Stored data
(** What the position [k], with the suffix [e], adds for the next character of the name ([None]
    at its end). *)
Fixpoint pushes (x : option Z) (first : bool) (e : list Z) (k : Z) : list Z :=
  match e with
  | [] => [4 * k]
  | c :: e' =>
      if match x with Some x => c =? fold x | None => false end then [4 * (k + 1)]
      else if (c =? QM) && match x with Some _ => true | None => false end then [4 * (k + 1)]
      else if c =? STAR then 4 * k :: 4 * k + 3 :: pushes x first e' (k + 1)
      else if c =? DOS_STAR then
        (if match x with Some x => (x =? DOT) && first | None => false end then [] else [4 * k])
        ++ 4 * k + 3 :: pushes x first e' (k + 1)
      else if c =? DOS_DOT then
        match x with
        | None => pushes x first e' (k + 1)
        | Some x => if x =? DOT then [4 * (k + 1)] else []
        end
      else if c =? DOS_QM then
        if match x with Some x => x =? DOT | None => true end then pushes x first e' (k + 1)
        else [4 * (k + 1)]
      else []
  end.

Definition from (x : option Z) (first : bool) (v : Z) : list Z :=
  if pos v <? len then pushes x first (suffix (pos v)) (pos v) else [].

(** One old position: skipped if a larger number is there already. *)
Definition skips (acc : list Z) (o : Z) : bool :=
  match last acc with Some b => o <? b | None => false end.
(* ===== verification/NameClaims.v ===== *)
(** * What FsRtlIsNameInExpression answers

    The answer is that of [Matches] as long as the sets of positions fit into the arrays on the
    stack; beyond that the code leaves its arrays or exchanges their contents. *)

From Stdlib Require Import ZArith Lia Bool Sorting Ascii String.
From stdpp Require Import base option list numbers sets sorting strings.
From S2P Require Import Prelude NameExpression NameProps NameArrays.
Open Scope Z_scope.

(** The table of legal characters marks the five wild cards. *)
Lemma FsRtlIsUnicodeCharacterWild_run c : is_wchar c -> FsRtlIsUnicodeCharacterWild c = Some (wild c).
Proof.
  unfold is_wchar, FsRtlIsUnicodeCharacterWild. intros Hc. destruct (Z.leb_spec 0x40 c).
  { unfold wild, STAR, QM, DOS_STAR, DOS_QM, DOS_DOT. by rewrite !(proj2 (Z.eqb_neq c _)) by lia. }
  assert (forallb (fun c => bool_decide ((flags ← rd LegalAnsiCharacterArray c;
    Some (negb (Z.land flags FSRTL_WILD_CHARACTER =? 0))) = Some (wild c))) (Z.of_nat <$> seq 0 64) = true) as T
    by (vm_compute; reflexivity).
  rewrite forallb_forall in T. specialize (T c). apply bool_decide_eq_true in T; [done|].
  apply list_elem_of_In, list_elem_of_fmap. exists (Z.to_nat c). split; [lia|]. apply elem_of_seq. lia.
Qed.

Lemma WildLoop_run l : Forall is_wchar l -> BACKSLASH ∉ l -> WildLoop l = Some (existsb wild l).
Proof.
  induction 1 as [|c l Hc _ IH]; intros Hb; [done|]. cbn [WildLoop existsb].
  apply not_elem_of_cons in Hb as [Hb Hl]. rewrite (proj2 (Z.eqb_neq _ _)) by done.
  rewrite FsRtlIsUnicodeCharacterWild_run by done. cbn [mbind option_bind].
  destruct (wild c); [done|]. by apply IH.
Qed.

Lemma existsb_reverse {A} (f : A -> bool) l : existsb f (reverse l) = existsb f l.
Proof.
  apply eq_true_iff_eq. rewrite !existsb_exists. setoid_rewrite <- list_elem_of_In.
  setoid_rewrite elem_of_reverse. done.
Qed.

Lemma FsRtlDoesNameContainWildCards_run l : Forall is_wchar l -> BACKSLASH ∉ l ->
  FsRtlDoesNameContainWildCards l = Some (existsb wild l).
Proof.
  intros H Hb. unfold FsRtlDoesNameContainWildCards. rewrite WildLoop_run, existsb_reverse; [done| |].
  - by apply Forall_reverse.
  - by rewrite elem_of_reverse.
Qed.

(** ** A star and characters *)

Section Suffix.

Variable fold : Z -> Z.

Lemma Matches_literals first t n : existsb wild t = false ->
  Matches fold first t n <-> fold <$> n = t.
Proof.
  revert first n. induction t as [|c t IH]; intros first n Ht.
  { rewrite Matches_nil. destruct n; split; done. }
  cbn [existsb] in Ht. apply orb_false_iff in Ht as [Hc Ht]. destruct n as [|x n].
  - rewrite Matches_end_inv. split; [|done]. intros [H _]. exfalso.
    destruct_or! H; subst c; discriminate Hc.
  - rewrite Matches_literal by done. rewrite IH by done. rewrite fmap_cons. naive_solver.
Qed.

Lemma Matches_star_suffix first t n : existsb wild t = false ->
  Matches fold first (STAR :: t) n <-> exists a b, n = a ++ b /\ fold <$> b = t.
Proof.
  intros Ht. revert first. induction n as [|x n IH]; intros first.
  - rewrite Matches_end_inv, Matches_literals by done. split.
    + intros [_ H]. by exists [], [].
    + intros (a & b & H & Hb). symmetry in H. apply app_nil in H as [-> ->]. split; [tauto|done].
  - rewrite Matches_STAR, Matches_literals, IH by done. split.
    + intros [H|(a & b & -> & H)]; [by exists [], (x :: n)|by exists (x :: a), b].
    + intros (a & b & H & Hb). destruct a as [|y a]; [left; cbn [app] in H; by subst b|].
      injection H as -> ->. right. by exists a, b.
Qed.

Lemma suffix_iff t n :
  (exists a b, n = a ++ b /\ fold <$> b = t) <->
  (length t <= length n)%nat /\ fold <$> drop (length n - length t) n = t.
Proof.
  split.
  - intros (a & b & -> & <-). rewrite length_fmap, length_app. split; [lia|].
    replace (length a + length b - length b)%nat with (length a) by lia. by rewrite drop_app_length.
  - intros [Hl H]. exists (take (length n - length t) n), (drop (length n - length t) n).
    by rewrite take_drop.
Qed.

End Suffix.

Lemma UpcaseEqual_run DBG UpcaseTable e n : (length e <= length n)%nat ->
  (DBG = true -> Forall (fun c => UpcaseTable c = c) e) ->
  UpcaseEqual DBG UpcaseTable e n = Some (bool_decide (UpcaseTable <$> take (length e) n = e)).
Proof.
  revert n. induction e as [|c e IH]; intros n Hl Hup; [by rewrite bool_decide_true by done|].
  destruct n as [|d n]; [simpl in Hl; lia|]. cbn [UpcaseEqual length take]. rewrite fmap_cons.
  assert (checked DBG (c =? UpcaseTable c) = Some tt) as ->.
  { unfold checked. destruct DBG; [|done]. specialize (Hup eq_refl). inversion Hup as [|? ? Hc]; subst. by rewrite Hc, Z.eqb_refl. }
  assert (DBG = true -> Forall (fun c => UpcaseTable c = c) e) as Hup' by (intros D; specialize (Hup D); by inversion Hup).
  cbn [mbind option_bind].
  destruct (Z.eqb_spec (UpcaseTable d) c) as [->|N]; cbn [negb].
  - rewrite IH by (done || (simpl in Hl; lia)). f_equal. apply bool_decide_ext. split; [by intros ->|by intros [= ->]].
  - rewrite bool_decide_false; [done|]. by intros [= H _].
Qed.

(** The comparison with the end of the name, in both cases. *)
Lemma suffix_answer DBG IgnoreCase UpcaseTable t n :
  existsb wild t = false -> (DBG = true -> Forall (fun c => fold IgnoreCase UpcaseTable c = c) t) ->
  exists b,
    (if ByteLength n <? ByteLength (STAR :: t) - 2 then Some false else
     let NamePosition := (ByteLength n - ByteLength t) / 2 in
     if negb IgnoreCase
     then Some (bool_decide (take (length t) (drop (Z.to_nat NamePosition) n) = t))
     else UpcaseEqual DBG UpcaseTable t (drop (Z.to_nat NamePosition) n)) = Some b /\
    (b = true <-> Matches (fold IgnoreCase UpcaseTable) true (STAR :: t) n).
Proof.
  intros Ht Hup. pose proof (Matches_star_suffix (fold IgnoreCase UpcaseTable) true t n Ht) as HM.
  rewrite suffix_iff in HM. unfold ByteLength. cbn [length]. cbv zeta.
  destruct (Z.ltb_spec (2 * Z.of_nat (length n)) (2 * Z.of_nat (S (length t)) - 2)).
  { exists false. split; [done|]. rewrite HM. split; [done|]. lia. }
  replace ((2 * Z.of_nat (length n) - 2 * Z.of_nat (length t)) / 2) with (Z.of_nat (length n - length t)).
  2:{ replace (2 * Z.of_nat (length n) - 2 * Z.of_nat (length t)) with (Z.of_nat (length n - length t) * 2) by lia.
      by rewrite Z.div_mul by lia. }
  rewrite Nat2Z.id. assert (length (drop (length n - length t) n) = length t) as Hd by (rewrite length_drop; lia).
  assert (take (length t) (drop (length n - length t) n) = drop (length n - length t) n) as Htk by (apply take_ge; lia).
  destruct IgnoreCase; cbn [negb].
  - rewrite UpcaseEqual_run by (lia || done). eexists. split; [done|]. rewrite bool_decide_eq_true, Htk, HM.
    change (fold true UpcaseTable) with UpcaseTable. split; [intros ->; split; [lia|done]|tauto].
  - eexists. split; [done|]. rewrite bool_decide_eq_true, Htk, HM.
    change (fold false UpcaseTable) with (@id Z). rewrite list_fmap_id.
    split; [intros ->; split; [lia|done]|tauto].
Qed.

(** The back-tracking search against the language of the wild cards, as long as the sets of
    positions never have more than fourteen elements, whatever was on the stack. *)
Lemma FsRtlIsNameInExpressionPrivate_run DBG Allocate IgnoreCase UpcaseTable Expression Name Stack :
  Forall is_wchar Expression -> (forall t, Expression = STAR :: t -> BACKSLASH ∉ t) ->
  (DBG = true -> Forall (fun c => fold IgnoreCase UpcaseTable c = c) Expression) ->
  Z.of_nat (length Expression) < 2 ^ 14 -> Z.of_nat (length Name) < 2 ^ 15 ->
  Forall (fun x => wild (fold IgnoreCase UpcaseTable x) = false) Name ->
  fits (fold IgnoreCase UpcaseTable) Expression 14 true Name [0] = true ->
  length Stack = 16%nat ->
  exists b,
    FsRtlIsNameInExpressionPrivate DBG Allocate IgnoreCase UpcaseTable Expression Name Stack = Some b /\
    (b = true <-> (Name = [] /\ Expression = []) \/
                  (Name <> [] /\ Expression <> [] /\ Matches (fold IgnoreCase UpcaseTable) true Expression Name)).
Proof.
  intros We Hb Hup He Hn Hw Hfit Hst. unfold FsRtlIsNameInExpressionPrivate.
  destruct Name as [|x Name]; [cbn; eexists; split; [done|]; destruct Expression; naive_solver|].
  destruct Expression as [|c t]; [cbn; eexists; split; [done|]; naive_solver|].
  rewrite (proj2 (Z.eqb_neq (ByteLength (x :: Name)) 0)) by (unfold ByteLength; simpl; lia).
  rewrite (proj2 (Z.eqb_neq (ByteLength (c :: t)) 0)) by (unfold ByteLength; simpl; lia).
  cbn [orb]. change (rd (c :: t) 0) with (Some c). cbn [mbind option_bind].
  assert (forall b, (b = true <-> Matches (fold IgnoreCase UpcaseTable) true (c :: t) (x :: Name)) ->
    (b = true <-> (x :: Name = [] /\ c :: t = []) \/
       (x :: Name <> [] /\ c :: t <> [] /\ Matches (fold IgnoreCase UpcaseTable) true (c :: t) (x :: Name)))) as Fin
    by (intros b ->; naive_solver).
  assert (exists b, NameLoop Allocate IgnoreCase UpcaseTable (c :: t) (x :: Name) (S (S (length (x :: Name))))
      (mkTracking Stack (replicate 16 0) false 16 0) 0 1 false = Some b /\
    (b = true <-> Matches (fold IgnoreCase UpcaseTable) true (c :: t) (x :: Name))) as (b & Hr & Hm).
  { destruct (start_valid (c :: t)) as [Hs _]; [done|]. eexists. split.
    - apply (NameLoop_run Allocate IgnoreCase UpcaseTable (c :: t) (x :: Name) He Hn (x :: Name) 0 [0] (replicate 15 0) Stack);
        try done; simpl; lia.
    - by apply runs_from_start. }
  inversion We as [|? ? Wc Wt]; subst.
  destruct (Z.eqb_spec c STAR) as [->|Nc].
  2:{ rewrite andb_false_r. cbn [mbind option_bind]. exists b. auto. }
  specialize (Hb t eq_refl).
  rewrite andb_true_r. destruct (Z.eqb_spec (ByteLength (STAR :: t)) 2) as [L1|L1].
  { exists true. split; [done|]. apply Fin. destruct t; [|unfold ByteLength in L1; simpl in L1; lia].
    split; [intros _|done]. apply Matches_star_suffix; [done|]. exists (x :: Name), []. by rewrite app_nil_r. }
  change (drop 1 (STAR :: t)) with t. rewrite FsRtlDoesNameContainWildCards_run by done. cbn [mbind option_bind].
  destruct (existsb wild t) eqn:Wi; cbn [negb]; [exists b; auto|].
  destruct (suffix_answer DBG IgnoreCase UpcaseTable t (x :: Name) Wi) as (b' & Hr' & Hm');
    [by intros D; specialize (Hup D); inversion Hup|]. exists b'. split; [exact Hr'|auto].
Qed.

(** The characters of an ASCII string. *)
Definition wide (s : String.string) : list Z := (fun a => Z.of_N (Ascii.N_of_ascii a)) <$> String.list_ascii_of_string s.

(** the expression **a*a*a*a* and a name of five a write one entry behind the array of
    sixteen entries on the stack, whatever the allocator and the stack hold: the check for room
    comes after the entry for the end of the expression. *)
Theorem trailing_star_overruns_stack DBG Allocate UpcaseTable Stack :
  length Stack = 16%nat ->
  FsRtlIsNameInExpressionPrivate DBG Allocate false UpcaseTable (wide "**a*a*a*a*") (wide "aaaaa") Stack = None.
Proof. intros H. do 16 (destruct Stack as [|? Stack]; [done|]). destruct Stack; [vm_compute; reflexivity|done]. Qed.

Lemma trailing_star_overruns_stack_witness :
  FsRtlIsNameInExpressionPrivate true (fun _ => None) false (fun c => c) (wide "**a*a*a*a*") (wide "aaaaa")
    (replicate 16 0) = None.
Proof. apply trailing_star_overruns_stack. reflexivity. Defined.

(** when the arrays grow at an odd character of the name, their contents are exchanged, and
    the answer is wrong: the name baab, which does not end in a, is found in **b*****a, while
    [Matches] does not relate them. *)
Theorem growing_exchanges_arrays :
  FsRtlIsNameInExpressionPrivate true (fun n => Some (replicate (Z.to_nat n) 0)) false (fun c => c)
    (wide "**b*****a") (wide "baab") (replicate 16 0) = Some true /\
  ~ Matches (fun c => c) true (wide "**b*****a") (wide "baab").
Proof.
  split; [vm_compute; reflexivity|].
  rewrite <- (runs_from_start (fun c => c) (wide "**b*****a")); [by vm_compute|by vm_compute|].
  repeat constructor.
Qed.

TASK
Wherever the line holding "change (fold false" falls in the entries above, copy exactly from it through the line holding "positions never have", inclusive, and add nothing.

RESPONSE TO THE TASK
    change (fold false UpcaseTable) with (@id Z). rewrite list_fmap_id.
    split; [intros ->; split; [lia|done]|tauto].
Qed.

(** The back-tracking search against the language of the wild cards, as long as the sets of
    positions never have more than fourteen elements, whatever was on the stack. *)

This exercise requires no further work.